**YOUR ASSIGNMENT:** Copy the lines below that contain "assert".

**PROVIDED DATA:**
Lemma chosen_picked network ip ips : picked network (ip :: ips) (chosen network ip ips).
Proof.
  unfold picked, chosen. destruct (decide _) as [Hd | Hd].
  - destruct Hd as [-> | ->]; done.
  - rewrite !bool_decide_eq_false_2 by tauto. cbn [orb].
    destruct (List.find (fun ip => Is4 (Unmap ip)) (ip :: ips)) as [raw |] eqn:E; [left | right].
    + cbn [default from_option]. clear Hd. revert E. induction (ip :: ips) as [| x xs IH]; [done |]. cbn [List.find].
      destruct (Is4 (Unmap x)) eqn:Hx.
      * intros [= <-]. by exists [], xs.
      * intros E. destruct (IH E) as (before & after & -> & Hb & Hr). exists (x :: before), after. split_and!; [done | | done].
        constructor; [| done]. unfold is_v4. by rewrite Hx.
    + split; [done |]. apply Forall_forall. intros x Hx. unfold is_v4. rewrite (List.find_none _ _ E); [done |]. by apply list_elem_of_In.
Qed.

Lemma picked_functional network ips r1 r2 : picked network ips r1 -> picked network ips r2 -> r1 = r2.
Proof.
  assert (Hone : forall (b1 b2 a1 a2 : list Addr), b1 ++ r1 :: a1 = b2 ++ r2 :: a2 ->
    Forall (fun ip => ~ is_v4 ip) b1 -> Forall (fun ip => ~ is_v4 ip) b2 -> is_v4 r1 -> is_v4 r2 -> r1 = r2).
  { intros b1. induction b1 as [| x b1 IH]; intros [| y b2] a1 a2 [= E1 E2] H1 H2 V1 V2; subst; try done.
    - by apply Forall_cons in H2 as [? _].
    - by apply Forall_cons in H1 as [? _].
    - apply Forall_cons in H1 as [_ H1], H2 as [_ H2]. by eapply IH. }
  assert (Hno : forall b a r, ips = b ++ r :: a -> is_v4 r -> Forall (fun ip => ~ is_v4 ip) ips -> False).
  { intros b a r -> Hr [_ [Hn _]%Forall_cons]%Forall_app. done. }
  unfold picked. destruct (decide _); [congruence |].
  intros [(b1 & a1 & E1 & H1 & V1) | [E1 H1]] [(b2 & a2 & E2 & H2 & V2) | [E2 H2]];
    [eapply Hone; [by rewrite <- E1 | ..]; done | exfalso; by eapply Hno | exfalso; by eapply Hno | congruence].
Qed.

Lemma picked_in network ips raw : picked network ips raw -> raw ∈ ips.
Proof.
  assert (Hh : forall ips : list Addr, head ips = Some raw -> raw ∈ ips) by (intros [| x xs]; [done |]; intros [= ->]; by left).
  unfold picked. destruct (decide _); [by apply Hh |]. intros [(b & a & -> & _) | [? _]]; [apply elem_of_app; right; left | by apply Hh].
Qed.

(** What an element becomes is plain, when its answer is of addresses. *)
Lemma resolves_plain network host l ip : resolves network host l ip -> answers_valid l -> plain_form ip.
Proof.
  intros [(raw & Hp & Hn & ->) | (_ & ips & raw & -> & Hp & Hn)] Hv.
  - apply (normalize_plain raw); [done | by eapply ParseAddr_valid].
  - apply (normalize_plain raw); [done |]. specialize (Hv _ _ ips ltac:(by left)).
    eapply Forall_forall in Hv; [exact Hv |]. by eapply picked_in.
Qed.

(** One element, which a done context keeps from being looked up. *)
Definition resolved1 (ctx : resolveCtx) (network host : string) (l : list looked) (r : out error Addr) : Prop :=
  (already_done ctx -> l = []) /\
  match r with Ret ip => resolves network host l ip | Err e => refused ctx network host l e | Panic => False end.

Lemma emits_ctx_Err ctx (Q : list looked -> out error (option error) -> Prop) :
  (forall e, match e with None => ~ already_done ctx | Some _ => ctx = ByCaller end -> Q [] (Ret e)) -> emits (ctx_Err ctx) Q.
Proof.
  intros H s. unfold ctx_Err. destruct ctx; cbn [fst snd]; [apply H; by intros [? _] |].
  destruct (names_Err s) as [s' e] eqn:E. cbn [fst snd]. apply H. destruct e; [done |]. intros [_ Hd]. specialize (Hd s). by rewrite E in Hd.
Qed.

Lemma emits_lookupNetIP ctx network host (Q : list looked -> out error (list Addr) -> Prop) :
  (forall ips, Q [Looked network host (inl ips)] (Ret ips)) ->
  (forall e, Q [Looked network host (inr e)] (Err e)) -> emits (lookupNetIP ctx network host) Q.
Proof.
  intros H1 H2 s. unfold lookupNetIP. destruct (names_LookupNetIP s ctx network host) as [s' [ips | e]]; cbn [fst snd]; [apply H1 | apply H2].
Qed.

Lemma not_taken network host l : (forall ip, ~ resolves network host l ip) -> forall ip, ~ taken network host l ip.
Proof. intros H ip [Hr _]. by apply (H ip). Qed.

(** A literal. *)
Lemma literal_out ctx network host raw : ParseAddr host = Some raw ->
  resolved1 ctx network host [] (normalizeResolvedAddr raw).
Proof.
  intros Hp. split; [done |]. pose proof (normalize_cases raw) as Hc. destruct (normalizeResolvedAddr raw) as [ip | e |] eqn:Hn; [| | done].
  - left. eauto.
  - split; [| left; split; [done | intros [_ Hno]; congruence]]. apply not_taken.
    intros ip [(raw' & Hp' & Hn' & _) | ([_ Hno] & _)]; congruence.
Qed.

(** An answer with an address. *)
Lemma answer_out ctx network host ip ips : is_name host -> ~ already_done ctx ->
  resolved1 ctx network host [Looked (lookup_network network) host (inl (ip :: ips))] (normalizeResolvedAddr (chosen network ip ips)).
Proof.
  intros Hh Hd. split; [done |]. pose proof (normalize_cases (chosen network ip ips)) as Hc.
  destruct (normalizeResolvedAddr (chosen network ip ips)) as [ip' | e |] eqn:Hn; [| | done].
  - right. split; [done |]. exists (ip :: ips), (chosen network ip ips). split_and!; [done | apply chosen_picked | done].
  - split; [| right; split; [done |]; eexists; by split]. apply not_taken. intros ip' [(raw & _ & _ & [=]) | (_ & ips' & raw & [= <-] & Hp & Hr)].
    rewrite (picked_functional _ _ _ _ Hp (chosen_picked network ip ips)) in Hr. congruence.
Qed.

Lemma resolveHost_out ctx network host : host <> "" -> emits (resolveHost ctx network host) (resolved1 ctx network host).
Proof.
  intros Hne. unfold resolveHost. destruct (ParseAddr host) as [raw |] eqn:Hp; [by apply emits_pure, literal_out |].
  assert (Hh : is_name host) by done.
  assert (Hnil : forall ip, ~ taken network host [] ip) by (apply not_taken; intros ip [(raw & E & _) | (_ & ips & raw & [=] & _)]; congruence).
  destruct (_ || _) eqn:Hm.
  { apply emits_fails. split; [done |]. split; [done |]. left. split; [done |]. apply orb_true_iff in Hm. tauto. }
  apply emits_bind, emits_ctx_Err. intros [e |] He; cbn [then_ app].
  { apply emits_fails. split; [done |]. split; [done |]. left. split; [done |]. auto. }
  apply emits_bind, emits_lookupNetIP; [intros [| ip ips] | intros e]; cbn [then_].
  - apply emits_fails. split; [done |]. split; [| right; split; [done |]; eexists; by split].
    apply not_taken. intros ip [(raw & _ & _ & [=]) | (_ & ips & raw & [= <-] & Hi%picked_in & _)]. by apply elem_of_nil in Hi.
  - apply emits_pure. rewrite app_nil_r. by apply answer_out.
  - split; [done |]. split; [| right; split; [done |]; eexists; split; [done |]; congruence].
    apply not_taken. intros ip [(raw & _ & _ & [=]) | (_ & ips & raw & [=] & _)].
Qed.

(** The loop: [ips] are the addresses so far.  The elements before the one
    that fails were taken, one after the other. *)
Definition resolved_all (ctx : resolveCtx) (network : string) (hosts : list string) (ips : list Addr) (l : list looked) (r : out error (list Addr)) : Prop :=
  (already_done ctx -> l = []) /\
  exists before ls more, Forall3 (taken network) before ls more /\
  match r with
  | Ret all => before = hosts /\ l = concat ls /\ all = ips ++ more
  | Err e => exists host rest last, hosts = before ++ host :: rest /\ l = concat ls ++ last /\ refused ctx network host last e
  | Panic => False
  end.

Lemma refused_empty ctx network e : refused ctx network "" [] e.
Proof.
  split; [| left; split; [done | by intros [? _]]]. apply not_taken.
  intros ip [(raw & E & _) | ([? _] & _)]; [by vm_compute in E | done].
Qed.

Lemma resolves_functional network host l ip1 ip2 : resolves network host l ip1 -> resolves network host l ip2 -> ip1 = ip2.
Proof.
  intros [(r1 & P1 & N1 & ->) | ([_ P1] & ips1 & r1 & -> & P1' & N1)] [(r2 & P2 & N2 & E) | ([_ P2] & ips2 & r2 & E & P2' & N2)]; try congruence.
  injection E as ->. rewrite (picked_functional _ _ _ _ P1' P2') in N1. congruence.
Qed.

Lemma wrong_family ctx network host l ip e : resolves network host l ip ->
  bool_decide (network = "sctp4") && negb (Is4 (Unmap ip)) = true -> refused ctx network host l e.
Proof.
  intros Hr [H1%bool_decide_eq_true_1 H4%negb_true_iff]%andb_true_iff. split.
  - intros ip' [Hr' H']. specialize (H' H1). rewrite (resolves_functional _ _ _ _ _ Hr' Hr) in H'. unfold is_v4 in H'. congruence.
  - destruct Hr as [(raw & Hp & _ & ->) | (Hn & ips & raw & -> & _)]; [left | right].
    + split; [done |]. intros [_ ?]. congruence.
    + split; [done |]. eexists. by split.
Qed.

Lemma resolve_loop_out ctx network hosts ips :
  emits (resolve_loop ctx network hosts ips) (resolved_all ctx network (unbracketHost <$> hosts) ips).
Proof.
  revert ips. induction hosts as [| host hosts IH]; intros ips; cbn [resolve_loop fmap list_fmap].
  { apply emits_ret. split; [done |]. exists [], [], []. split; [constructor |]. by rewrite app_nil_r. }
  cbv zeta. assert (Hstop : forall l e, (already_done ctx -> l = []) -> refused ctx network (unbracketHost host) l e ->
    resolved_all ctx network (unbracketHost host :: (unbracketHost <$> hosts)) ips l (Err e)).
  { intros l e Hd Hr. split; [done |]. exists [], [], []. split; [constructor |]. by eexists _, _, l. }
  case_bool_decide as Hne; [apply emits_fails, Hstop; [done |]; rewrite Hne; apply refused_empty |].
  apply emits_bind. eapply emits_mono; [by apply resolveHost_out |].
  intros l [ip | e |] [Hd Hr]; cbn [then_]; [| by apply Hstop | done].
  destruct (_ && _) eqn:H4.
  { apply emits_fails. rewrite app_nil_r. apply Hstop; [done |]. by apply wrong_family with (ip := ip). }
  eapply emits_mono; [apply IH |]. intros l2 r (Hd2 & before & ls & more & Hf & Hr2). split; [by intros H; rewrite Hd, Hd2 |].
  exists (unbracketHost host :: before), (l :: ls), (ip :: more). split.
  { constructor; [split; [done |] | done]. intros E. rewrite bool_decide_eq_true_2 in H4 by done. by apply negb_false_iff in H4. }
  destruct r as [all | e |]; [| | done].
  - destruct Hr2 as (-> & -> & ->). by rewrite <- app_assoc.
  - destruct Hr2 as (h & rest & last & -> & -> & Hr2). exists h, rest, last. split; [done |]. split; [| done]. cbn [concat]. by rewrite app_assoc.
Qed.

**EXERCISE RESPONSE:**
  assert (Hone : forall (b1 b2 a1 a2 : list Addr), b1 ++ r1 :: a1 = b2 ++ r2 :: a2 ->
  assert (Hno : forall b a r, ips = b ++ r :: a -> is_v4 r -> Forall (fun ip => ~ is_v4 ip) ips -> False).
  assert (Hh : forall ips : list Addr, head ips = Some raw -> raw ∈ ips) by (intros [| x xs]; [done |]; intros [= ->]; by left).
  assert (Hh : is_name host) by done.
  assert (Hnil : forall ip, ~ taken network host [] ip) by (apply not_taken; intros ip [(raw & E & _) | (_ & ips & raw & [=] & _)]; congruence).
  cbv zeta. assert (Hstop : forall l e, (already_done ctx -> l = []) -> refused ctx network (unbracketHost host) l e ->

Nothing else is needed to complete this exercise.